Connaissez-vous Jean Reynaud (1806-1863) ? Théologien qui fut l’ami d’Hippolyte Carnot, le bonhomme a notamment rédigé Considérations sur l’esprit de la Gaule, qui suscita la vogue des études druidiques. « Il y plaidait pour un retour des Français aux intuitions fondamentales de leur religion nationale, écrit Guillaume Cuchet, par-delà cet accident de l’histoire qu’avait été le catholicisme romain et, détail significatif, il appelait de ses vœux le retour à la crémation, par opposition à l’ « odieuse et désolée religion des cimetières » qui montait dans la société contemporaine. » On n’imagine pas le succès considérable de ce livre : 4500 volumes vendus en quatre ans, cela peut paraître modeste, mais pour un texte ambitieux, complexe, hétérodoxe, il frise le bestseller.
« Exception dans un océan de conformisme» direz-vous peut-être… Eh bien non. Voici Alphonse Gratry (1805-1872). «Pour lui, souligne Guillaume Cuchet, le vrai danger, du point de vue intellectuel, n’était pas le scepticisme en matière religieuse ( ce que les théologiens romains appelaient alors « l’indifférentisme ») ou la critique rationnelle du christianisme, mais le scepticisme philosophique. « Le monde manque encore plus de raison que de religion », avait-il coutume de dire après Fénelon, un de ses auteurs favoris.» Certes, Alphonse a contribué à la restauration de l’Oratoire de France, sous le nom d’Oratoire de l’Immaculée conception, ce qui n’est pas vraiment notre paroisse. Mais que dire du libéral Henri Perreyve, du mystique Charles Gay, du génial Hugo lui-même? Avec leurs doctrines, leurs projets, leurs tocades, ils appartenaient, tout autant que le pape, au monde catholique de leur temps.
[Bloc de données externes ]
(* ===== verification/AqlGraphClaims.v ===== *)
(** * The guarantees of the N-queue packet graph

    The order and completion of a graph built by [graph_create], for every run
    of the queues, with a concrete instance. *)

From stdpp Require Import gmap.
From S2P Require Import Prelude BTree Packet Device AqlQueue AqlGraph AqlGraphOk.

(** The packet of node [i]: it launches the node's kernel with its kernargs
    and completes the node's signal. *)
Definition node_packet (g : RecordedGraph) (prog : list (list packet_view)) (i : nat) (q : packet_id) : Prop :=
  ∃ node s, rg_nodes g !! i = Some node ∧ rg_node_signals g !! i = Some s ∧
    packet_at prog q = Some (kernel_view RECORDED_DISPATCH node s).

(** ** Where the packets of a graph stand *)

Section emission.
Context (n : nat) (nodes : list RecordedDispatch) (sig : nat → Z) (terminals : list nat) (final : Z).

Local Abbreviation E := (graph_emission sig nodes terminals final).

Lemma enumerate_prefix l1 i node l2 :
  enumerate nodes = l1 ++ (i, node) :: l2 → l1.*1 = seq 0 i.
Proof.
  intros Hl. pose proof (enumerate_fst nodes) as Hf. rewrite Hl, fmap_app, fmap_cons in Hf. simpl in Hf.
  assert (length l1 < length nodes).
  { pose proof (length_enumerate nodes) as Hn. rewrite Hl, length_app in Hn. simpl in Hn. lia. }
  assert (i = length l1) as ->.
  { assert ((l1.*1 ++ i :: l2.*1) !! length l1 = Some i) as Hi.
    { by rewrite list_lookup_middle by by rewrite length_fmap. }
    rewrite Hf, lookup_seq_lt in Hi by done. simpl in Hi. by injection Hi. }
  apply (f_equal (take (length l1))) in Hf. rewrite take_app_length' in Hf by by rewrite length_fmap.
  rewrite Hf, take_seq. f_equal. lia.
Qed.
Guillaume Cuchet passe en revue, c’est l’autre aspect captivant de son ouvrage, les bouleversements théologiques et spirituels du dix-neuvième siècle. Il accorde au purgatoire, puisqu’il en est le spécialiste, une place de choix, fait connaître l’étonnante première vague néo-bouddhiste qui sévit chez nous (bien avant la vogue du thé vert), il s’attarde enfin sur le passage, essentiel, du petit au grand nombre des élus dans le discours catholique. « A bien des égards, les années 1850 représentent la meilleure décennie du siècle pour l’Église, explique l’historien. Elle bénéficie du soutien du régime en place et d’un mouvement très large de retour à la religion qui a frappé les contemporains. Or, les bonnes conjonctures- du moins celles qui sont ressenties comme telles- sont généralement plus favorables aux ouvertures que les mauvaises. L’Église y est davantage portée à envisager les choses de manière positive et à faire des concessions au monde moderne. »
En lisant cette analyse, comment ne pas s’interroger sur les pratiques des catholiques de notre époque en France ? « Un vaste sujet, qui mérite plus et mieux que trois lignes dans un blog », estimerez-vous sans doute- et vous aurez bien raison.
Refermons la parenthèse, mais répétons le conseil : au mépris des idées reçues, lisez le nouveau livre de Guillaume Cuchet : les chemins de Rome, parfois, méritent le détour.